Oh ok. Also this was about a week ago and i;m just thinking off my head that is said something to the effect of, he was a presbyterian and that he was maimed in a lab accident and was dead for 5 minutes or so. and when he was revived he ha realized there was no God on the other side or something like that. feel free to correct me.
I am unfortunately disappointed to report that you are CORRECT.
Professor Solomon Seltzer said:
"It's not that he became embittered after being so horribly disfigured. He just died for a moment on the operating table and recognized the pointlessness of existence.
He discovered that there was no God or Heaven. In fact, no anything that he'd been promised for his lifetime of groveling servitude."
See, I'm disappointed because it's just another example of occasional shoddy writing from Mark Millar, simply because he felt the need to shoe-horn in more 'shocking' material.
The thing of it is that Millar likes making blunt statements to get a point across in his expositional dialogue. The problem is that occasionally it leads to an occasional inconsistency or two. Most of the time, such problems are easily dismissed away by some kind of No-Prize type explanation. Regardless, it's still a bad habit: he has an inability to go back and double check/edit his writing simply because he wants to make a blunt point at a later point in his story.
On the other hand, I completely disagree about the
Wanted's ending being 'bad' or anything like that. Think of the entire story as not an 'anti-hero' book, but an anti-superhero book. Which is what it really is --- the Origin of a Supervillain.

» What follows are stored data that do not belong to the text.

(* ===== verification/EventLog.v ===== *)
(** * The event log ([internal/eventlog])

    Events and their two texts ([event.go], [sink.go]), the logger with its
    drain goroutine ([logger.go]) over the ring of [Ring], and the sinks that
    write lines through a [bufio.Writer].  Goroutines are the steps of a
    transition relation: a call of [Emit] checks the flag and pushes in two
    steps, [Close] sets the flag, closes the ring and waits in three.  The
    destination of a sink is any [io.Writer] (class [Writer]); the OTLP sink is
    the OpenTelemetry SDK's and left out.  Go's zero [time.Time] is [None],
    times are UTC, and [clock] is what [time.Now] returns. *)

From stdpp Require Import base list gmap strings sorting.
From Stdlib Require Import ZArith Lia Strings.Byte Floats.SpecFloat.
From S2P Require Import Prelude GoStrings GoFloat GoTime Hash Auth Ring.

(** ** Levels *)

Definition LevelDebug : Z := 0.
Definition LevelInfo : Z := 1.
Definition LevelWarn : Z := 2.
Definition LevelError : Z := 3.

Definition Level_String (l : Z) : str :=
  if l =? LevelDebug then lit "debug"
  else if l =? LevelWarn then lit "warn"
  else if l =? LevelError then lit "error"
  else lit "info".

Definition ParseLevel (name : str) : Z * bool :=
  let n := ToLower (TrimSpace name) in
  if bool_decide (n = [] \/ n = lit "info") then (LevelInfo, true)
  else if bool_decide (n = lit "debug") then (LevelDebug, true)
  else if bool_decide (n = lit "warn" \/ n = lit "warning") then (LevelWarn, true)
  else if bool_decide (n = lit "error" \/ n = lit "err") then (LevelError, true)
  else (LevelInfo, false).

(** ** Events *)

(** A value of type [any] in an attribute map.  The integer types print alike;
    a value of any other type is known by the text of its [String] method and
    by what [json.Marshal] makes of it. *)
Inductive value :=
  | VNil
  | VString (s : str)
  | VBool (b : bool)
  | VInt (z : Z)
  | VFloat64 (x : float64)
  | VDuration (d : Z)
  | VTime (t : Z)
  | VError (msg : str)
  | VOther (text : option str) (json : str).

Abbreviation attrs := (gmap str value).

Record Event := mkEvent {
  ev_Time : option Z;
  ev_Level : Z;
  ev_Kind : str;
  ev_Msg : str;
  ev_Attrs : attrs
}.

(** Go's zero [Event], the content of an empty slot of the ring. *)
Definition zeroEvent : Event := mkEvent None 0 [] [] ∅.

(** The loops of [MergeAttrs]: the keys of [base], then those of [extra]. *)
Definition copy_attrs (src out : attrs) : attrs := map_fold (fun k v out => <[k := v]> out) out src.

Definition MergeAttrs (base extra : attrs) : attrs := copy_attrs extra (copy_attrs base ∅).

Definition cloneAttrs (a : attrs) : attrs := copy_attrs a ∅.

Definition withResource (ev : Event) (resource : attrs) : Event :=
  if bool_decide (resource = ∅) then ev
  else mkEvent (ev_Time ev) (ev_Level ev) (ev_Kind ev) (ev_Msg ev)
         (copy_attrs (ev_Attrs ev) (copy_attrs resource ∅)).

Lemma copy_attrs_union src out : copy_attrs src out = src ∪ out.
Proof.
  unfold copy_attrs. apply (map_fold_weak_ind (fun r m => r = m ∪ out)); [by rewrite map_empty_union|].
  intros i x m r Hi ->. by rewrite insert_union_l.
Qed.

Lemma MergeAttrs_union base extra : MergeAttrs base extra = extra ∪ base.
Proof. unfold MergeAttrs. by rewrite !copy_attrs_union, map_union_empty. Qed.

Lemma withResource_attrs ev resource : ev_Attrs (withResource ev resource) = ev_Attrs ev ∪ resource.
Proof.
  unfold withResource. case_bool_decide as E; cbn [ev_Attrs].
  - by rewrite E, map_union_empty.
  - by rewrite !copy_attrs_union, map_union_empty.
Qed.

(** The keys in the order of [sort.Strings]. *)
Definition key_le (a b : str) : Prop := str_leb a b = true.
#[export] Instance key_le_dec : RelDecision key_le := fun a b => decide (str_leb a b = true).
#[export] Instance key_le_total : Total key_le.
Proof. intros a b. apply str_leb_total. Qed.
#[export] Instance key_le_trans : Transitive key_le.
Proof. intros a b c. apply str_leb_trans. Qed.
#[export] Instance key_le_antisym : AntiSymm (=) key_le.
Proof. intros a b. apply str_leb_antisym. Qed.

Definition sorted_keys {V} (m : gmap str V) : list str := merge_sort key_le (elements (dom m)).

(** ** Texts *)

(** [time.Duration.String] *)
Definition fmtFrac (prec : nat) (u : Z) : str :=
  let f := u mod 10 ^ Z.of_nat prec in
  if f =? 0 then [] else x2e :: TrimRight (fun b => beqb b x30) (padded prec f).

Definition Duration_String (d : Z) : str :=
  let u := Z.abs d in
  let text :=
    if u =? 0 then lit "0s"
    else if u <? 1000 then dec_of u ++ lit "ns"
    else if u <? 1000000 then dec_of (u / 1000) ++ fmtFrac 3 u ++ [xc2; xb5; x73]
    else if u <? 1000000000 then dec_of (u / 1000000) ++ fmtFrac 6 u ++ lit "ms"
    else
      let s := u / 1000000000 in
      (if 0 <? s / 60 then
         (if 0 <? s / 3600 then dec_of (s / 3600) ++ lit "h" else [])
         ++ dec_of (s / 60 mod 60) ++ lit "m"
       else [])
      ++ dec_of (s mod 60) ++ fmtFrac 9 u ++ lit "s" in
  if d <? 0 then x2d :: text else text.

Example duration_examples :
  Duration_String 1500000000 = lit "1.5s" /\ Duration_String 3661000000000 = lit "1h1m1s"
  /\ Duration_String 250000000 = lit "250ms" /\ Duration_String (-90000000001) = lit "-1m30.000000001s"
  /\ Duration_String 1020 = [x31; x2e; x30; x32; xc2; xb5; x73].
Proof. vm_compute. done. Qed.

Section Text.

Context (isPrint : Z -> bool) (clock : Event -> Z).

(** [strings.ContainsAny] with a space, a tab and a quote. *)
Definition needs_quote (b : byte) : bool := beqb b x20 || beqb b x09 || beqb b x22.

Definition toString (text : option str) : str := default [] text.

Definition formatValue (v : value) : str :=
  match v with
  | VNil => []
  | VString val => if existsb needs_quote val then Quote isPrint val else val
  | VBool val => if val then lit "true" else lit "false"
  | VInt val => Itoa val
  | VFloat64 val => FormatFloat val
  | VDuration val => Duration_String val
  | VTime val => rfc3339nano val
  | VError msg => Quote isPrint msg
  | VOther text _ => Quote isPrint (toString text)
  end.

Definition format_attr (a : attrs) (k : str) : str :=
  k ++ [x3d] ++ match a !! k with Some v => formatValue v | None => [] end.

Definition FormatAttrs (a : attrs) : str := Join (map (format_attr a) (sorted_keys a)) [x20].

Definition quoteIfNeeded (msg : str) : str :=
  if existsb (fun r => (r =? 32) || (r =? 9) || (r =? 34) || (r =? 10)) (runes msg) then Quote isPrint msg else msg.

Definition event_time (ev : Event) : Z := default (clock ev) (ev_Time ev).

Definition formatText (ev : Event) : str :=
  let kind := if bool_decide (ev_Kind ev = []) then lit "event" else ev_Kind ev in
  let out := rfc3339nano (event_time ev) ++ [x20] ++ Level_String (ev_Level ev) ++ [x20] ++ kind in
  let out := if bool_decide (ev_Msg ev = []) then out else out ++ [x20] ++ quoteIfNeeded (ev_Msg ev) in
  let a := FormatAttrs (ev_Attrs ev) in
  if bool_decide (a = []) then out else out ++ [x20] ++ a.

In superhero stories, we get great powers and great responsibility and the death of a father figure and the struggles of a boy trying to become the man he deserves to be and all that yada yada. In a supervillain story, we get great powers and great entitlement instead. The jerk thinks he's graduated to being a real man, when he's just a jerk with the ability to be a Big Jerk.
Remember that Wesley Gibson is basically a low-life schlub with no future, no hopes and all that. His ascension into the extraordinary is led not by father figures, but by people who teach him how to be a big ****ing dickwad. And he proves that he's finally the man he wants to be by wasting everybody else before they waste him.
Wesley Gibson is a supervillain and even though he's the PROTAGONIST of the story, it doesn't necessarily mean we're supposed to be rooting for him. In fact, we're supposed to HATE him. If the end of a superhero story is good triumphs over evil and readers feel good, then the end of a supervillain story is evil triumphs and we all feel like crap.
As Millar puts it,
Mark Millar said:
So the thing that always bothers me about... even films like The Godfather which are fantastic movies... is you know, they really make these guys a lot more heroic than they should be if they are the bad guy. So in the end we REALLY shouldn't empathize with these guys and think, "Yeah! That's really brilliant, you showed them!" We should really kinda hate them in a way and that's what I wanted Wanted to be at the end. That's what I wanted to do you know, just maintain that reversal through the whole thing."